··· Exercise materials ···

(** Streams are forgotten only when they are spent, and remembered with a
    request that may be answered. *)
Lemma inv_seen_sub held g c seen' :
  conn_inv held g c -> seen' ⊆ request_headers_seen c ->
  (forall s, s ∈ request_headers_seen c -> s ∉ seen' -> spent s (quic c)) ->
  conn_inv held g (c <| request_headers_seen := seen' |>).
Proof.
  intros [] Hsub Hs. split; cbn; try done; try count.
  - intros s Hl. specialize (ci_known0 s Hl) as [? [Hin|?]]; (split; [done|]); [|by right].
    destruct (decide (s ∈ seen')); [by left|right; auto].
  - etrans; [by apply subseteq_size|done].
Qed.
Lemma inv_seen_add held g c s :
  conn_inv held g c -> s ∉ request_headers_seen c -> (load s c + occ s held = 0)%nat -> Datagram.stream_ok s ->
  (size (request_headers_seen c) < MAX_REQUEST_STREAMS)%nat ->
  conn_inv (s :: held) g (c <| request_headers_seen := {[s]} ∪ request_headers_seen c |>).
Proof.
  intros [] Hin H0 Hok Hsz. split; cbn; try done.
  - intros s'. change (load s' _) with (load s' c). rewrite occ_cons. specialize (ci_load0 s'). case_decide; subst; lia.
  - intros s'. change (load s' _) with (load s' c). rewrite occ_cons. case_decide; subst.
    + intros _. split; [done|]. left. set_solver.
    + intros Hl. destruct (ci_known0 s') as [? [?|?]]; [lia|..]; (split; [done|]); [left; set_solver|by right].
  - rewrite size_union by set_solver. rewrite size_singleton. lia.
Qed.

(** A stream that is neither remembered nor spent waits for no answer. *)
Lemma inv_unknown held g c s :
  conn_inv held g c -> ~ spent s (quic c) -> s ∈ request_headers_seen c \/ (load s c + occ s held = 0)%nat.
Proof.
  intros [] Hs. destruct (decide (load s c + occ s held = 0)%nat); [by right|]. destruct (ci_known0 s) as [_ [?|?]]; [lia|by left|done].
Qed.

(** Capsule streams are changed or dropped. *)
Lemma inv_io held g g' c i :
  conn_inv held g c -> io_ok i -> received_ok i ->
  fresh_streams g' = fresh_streams g ->
  (forall s x, capsule_streams i !! s = Some x ->
     is_Some (capsule_streams (io c) !! s) /\ (s ∉ bad_streams g' -> capsule_reader_ok x)) ->
  conn_inv held g' (c <| io := i |>).
Proof.
  intros [] Hi Hr Hg Hs. split; cbn; try done.
  - intros s x Hx. destruct (Hs s x Hx) as [[y Hy] _]. eauto.
  - intros s x Hx. by destruct (Hs s x Hx).
  - rewrite Hg. intros s Hf. destruct (ci_fresh0 s Hf) as [Hn ?]. split; [|done].
    destruct (capsule_streams i !! s) as [x|] eqn:Hx; [|done]. destruct (Hs s x Hx) as [[y Hy] _]. congruence.
Qed.

Lemma inv_io_same held g c i :
  conn_inv held g c -> io_ok i -> same_received (io c) i -> same_readers (io c) i -> conn_inv held g (c <| io := i |>).
Proof.
  intros Hc Hi (R1 & R2 & R3) Hs. eapply inv_io; [done|done| |done|].
  - destruct (ci_received _ _ _ Hc) as (? & ? & ? & ? & ?). unfold received_ok. rewrite R1, R2. auto 6.
  - intros s x' Hx. destruct (Hs s x' Hx) as (x & Hx0 & Hd & Ha). split; [eauto|]. intros Hb.
    unfold capsule_reader_ok. rewrite Hd, Ha. by eapply ci_readers.
Qed.

(** The error responses: what is sent or queued is paid for. *)
Lemma inv_error_map held g c extra m new :
  conn_inv (extra ++ held) g c ->
  (forall s, (length (accepted s (quic c ++ new)) + present m s
    <= length (accepted s (quic c)) + present (pending_error_responses c) s + occ s extra)%nat) ->
  (size m <= MAX_PENDING_ERROR_RESPONSES)%nat ->
  conn_inv held g (c <| pending_error_responses := m |> <| quic := quic c ++ new |>).
Proof.
  intros [] Hle Hsz. assert (quic c `prefix_of` quic c ++ new) as Hp by by eexists.
  split; cbn; try done; unfold load in *; cbn.
  - intros s x Hx. rewrite accepted_app, length_app. specialize (ci_capsules0 s x Hx). lia.
  - intros s Hf. rewrite accepted_app, length_app. destruct (ci_fresh0 s Hf). split; [done|lia].
  - intros s t Ht. eapply ip_authorised_mono; eauto.
  - intros s. specialize (Hle s). specialize (ci_load0 s). rewrite occ_app in ci_load0. lia.
  - intros s Hl. specialize (Hle s). destruct (ci_known0 s) as [? ?]; [rewrite occ_app; lia|].
    split; [done|]. naive_solver eauto using spent_mono.
  - by eapply world_ok_quic.
Qed.

(** A stream about to be closed may be anything. *)
Lemma inv_more_bad held g g' c :
  conn_inv held g c -> bad_streams g ⊆ bad_streams g' -> fresh_streams g' = fresh_streams g -> conn_inv held g' c.
Proof. intros [] Hb Hf. split; try done; [|by rewrite Hf]. intros s x Hx Hn. eapply ci_readers0; [done|]. set_solver. Qed.

(** ** Opening a capsule stream *)

Definition add_fresh (s : Z) (g : Ghost) : Ghost := {| bad_streams := bad_streams g; fresh_streams := s :: fresh_streams g |}.

Lemma inv_unanswered s held g c : conn_inv (s :: held) g c -> capsule_streams (io c) !! s = None /\ s ∉ fresh_streams g /\ accepted s (quic c) = [].
Proof.
  intros []. specialize (ci_load0 s). rewrite occ_cons, decide_True in ci_load0 by done. unfold load in ci_load0.
  assert (length (accepted s (quic c)) = 0)%nat as H0 by lia. split_and!; [| |by apply nil_length_inv].
  - destruct (capsule_streams (io c) !! s) as [x|] eqn:Hx; [|done]. specialize (ci_capsules0 s x Hx). lia.
  - intros Hf. destruct (ci_fresh0 s Hf). lia.
Qed.

Lemma inv_open held g c s x :
  conn_inv held (add_fresh s g) c -> s ∉ fresh_streams g -> unused x -> capsule_reader_ok x ->
  conn_inv held g (c <| io := put_stream s x (io c) |>).
Proof.
  intros [] Hs Hu Hr. destruct (ci_fresh0 s) as [Hn Ha]; [by left|]. split; cbn; try done.
  - by apply open_io.
  - intros s' x' [[<- <-]|[_ ?]]%lookup_insert_Some; eauto.
  - intros s' x' [[<- <-]|[_ ?]]%lookup_insert_Some; eauto.
  - intros s' Hf. destruct (ci_fresh0 s') as [? ?]; [by right|]. split; [|done]. rewrite lookup_insert_ne; [done|]. by intros ->.
Qed.
Lemma inv_drop_fresh held g c s : conn_inv held (add_fresh s g) c -> conn_inv held g c.
Proof. intros []. split; try done. intros s' Hf. apply ci_fresh0. by right. Qed.
End invariant.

···

▶ Work order
Print the listing once more, exactly as it stands above.

▶ Solution for this exercise
(** Streams are forgotten only when they are spent, and remembered with a
    request that may be answered. *)
Lemma inv_seen_sub held g c seen' :
  conn_inv held g c -> seen' ⊆ request_headers_seen c ->
  (forall s, s ∈ request_headers_seen c -> s ∉ seen' -> spent s (quic c)) ->
  conn_inv held g (c <| request_headers_seen := seen' |>).
Proof.
  intros [] Hsub Hs. split; cbn; try done; try count.
  - intros s Hl. specialize (ci_known0 s Hl) as [? [Hin|?]]; (split; [done|]); [|by right].
    destruct (decide (s ∈ seen')); [by left|right; auto].
  - etrans; [by apply subseteq_size|done].
Qed.
Lemma inv_seen_add held g c s :
  conn_inv held g c -> s ∉ request_headers_seen c -> (load s c + occ s held = 0)%nat -> Datagram.stream_ok s ->
  (size (request_headers_seen c) < MAX_REQUEST_STREAMS)%nat ->
  conn_inv (s :: held) g (c <| request_headers_seen := {[s]} ∪ request_headers_seen c |>).
Proof.
  intros [] Hin H0 Hok Hsz. split; cbn; try done.
  - intros s'. change (load s' _) with (load s' c). rewrite occ_cons. specialize (ci_load0 s'). case_decide; subst; lia.
  - intros s'. change (load s' _) with (load s' c). rewrite occ_cons. case_decide; subst.
    + intros _. split; [done|]. left. set_solver.
    + intros Hl. destruct (ci_known0 s') as [? [?|?]]; [lia|..]; (split; [done|]); [left; set_solver|by right].
  - rewrite size_union by set_solver. rewrite size_singleton. lia.
Qed.

(** A stream that is neither remembered nor spent waits for no answer. *)
Lemma inv_unknown held g c s :
  conn_inv held g c -> ~ spent s (quic c) -> s ∈ request_headers_seen c \/ (load s c + occ s held = 0)%nat.
Proof.
  intros [] Hs. destruct (decide (load s c + occ s held = 0)%nat); [by right|]. destruct (ci_known0 s) as [_ [?|?]]; [lia|by left|done].
Qed.

(** Capsule streams are changed or dropped. *)
Lemma inv_io held g g' c i :
  conn_inv held g c -> io_ok i -> received_ok i ->
  fresh_streams g' = fresh_streams g ->
  (forall s x, capsule_streams i !! s = Some x ->
     is_Some (capsule_streams (io c) !! s) /\ (s ∉ bad_streams g' -> capsule_reader_ok x)) ->
  conn_inv held g' (c <| io := i |>).
Proof.
  intros [] Hi Hr Hg Hs. split; cbn; try done.
  - intros s x Hx. destruct (Hs s x Hx) as [[y Hy] _]. eauto.
  - intros s x Hx. by destruct (Hs s x Hx).
  - rewrite Hg. intros s Hf. destruct (ci_fresh0 s Hf) as [Hn ?]. split; [|done].
    destruct (capsule_streams i !! s) as [x|] eqn:Hx; [|done]. destruct (Hs s x Hx) as [[y Hy] _]. congruence.
Qed.

Lemma inv_io_same held g c i :
  conn_inv held g c -> io_ok i -> same_received (io c) i -> same_readers (io c) i -> conn_inv held g (c <| io := i |>).
Proof.
  intros Hc Hi (R1 & R2 & R3) Hs. eapply inv_io; [done|done| |done|].
  - destruct (ci_received _ _ _ Hc) as (? & ? & ? & ? & ?). unfold received_ok. rewrite R1, R2. auto 6.
  - intros s x' Hx. destruct (Hs s x' Hx) as (x & Hx0 & Hd & Ha). split; [eauto|]. intros Hb.
    unfold capsule_reader_ok. rewrite Hd, Ha. by eapply ci_readers.
Qed.

(** The error responses: what is sent or queued is paid for. *)
Lemma inv_error_map held g c extra m new :
  conn_inv (extra ++ held) g c ->
  (forall s, (length (accepted s (quic c ++ new)) + present m s
    <= length (accepted s (quic c)) + present (pending_error_responses c) s + occ s extra)%nat) ->
  (size m <= MAX_PENDING_ERROR_RESPONSES)%nat ->
  conn_inv held g (c <| pending_error_responses := m |> <| quic := quic c ++ new |>).
Proof.
  intros [] Hle Hsz. assert (quic c `prefix_of` quic c ++ new) as Hp by by eexists.
  split; cbn; try done; unfold load in *; cbn.
  - intros s x Hx. rewrite accepted_app, length_app. specialize (ci_capsules0 s x Hx). lia.
  - intros s Hf. rewrite accepted_app, length_app. destruct (ci_fresh0 s Hf). split; [done|lia].
  - intros s t Ht. eapply ip_authorised_mono; eauto.
  - intros s. specialize (Hle s). specialize (ci_load0 s). rewrite occ_app in ci_load0. lia.
  - intros s Hl. specialize (Hle s). destruct (ci_known0 s) as [? ?]; [rewrite occ_app; lia|].
    split; [done|]. naive_solver eauto using spent_mono.
  - by eapply world_ok_quic.
Qed.

(** A stream about to be closed may be anything. *)
Lemma inv_more_bad held g g' c :
  conn_inv held g c -> bad_streams g ⊆ bad_streams g' -> fresh_streams g' = fresh_streams g -> conn_inv held g' c.
Proof. intros [] Hb Hf. split; try done; [|by rewrite Hf]. intros s x Hx Hn. eapply ci_readers0; [done|]. set_solver. Qed.

(** ** Opening a capsule stream *)

Definition add_fresh (s : Z) (g : Ghost) : Ghost := {| bad_streams := bad_streams g; fresh_streams := s :: fresh_streams g |}.

Lemma inv_unanswered s held g c : conn_inv (s :: held) g c -> capsule_streams (io c) !! s = None /\ s ∉ fresh_streams g /\ accepted s (quic c) = [].
Proof.
  intros []. specialize (ci_load0 s). rewrite occ_cons, decide_True in ci_load0 by done. unfold load in ci_load0.
  assert (length (accepted s (quic c)) = 0)%nat as H0 by lia. split_and!; [| |by apply nil_length_inv].
  - destruct (capsule_streams (io c) !! s) as [x|] eqn:Hx; [|done]. specialize (ci_capsules0 s x Hx). lia.
  - intros Hf. destruct (ci_fresh0 s Hf). lia.
Qed.

Lemma inv_open held g c s x :
  conn_inv held (add_fresh s g) c -> s ∉ fresh_streams g -> unused x -> capsule_reader_ok x ->
  conn_inv held g (c <| io := put_stream s x (io c) |>).
Proof.
  intros [] Hs Hu Hr. destruct (ci_fresh0 s) as [Hn Ha]; [by left|]. split; cbn; try done.
  - by apply open_io.
  - intros s' x' [[<- <-]|[_ ?]]%lookup_insert_Some; eauto.
  - intros s' x' [[<- <-]|[_ ?]]%lookup_insert_Some; eauto.
  - intros s' Hf. destruct (ci_fresh0 s') as [? ?]; [by right|]. split; [|done]. rewrite lookup_insert_ne; [done|]. by intros ->.
Qed.
Lemma inv_drop_fresh held g c s : conn_inv held (add_fresh s g) c -> conn_inv held g c.
Proof. intros []. split; try done. intros s' Hf. apply ci_fresh0. by right. Qed.
End invariant.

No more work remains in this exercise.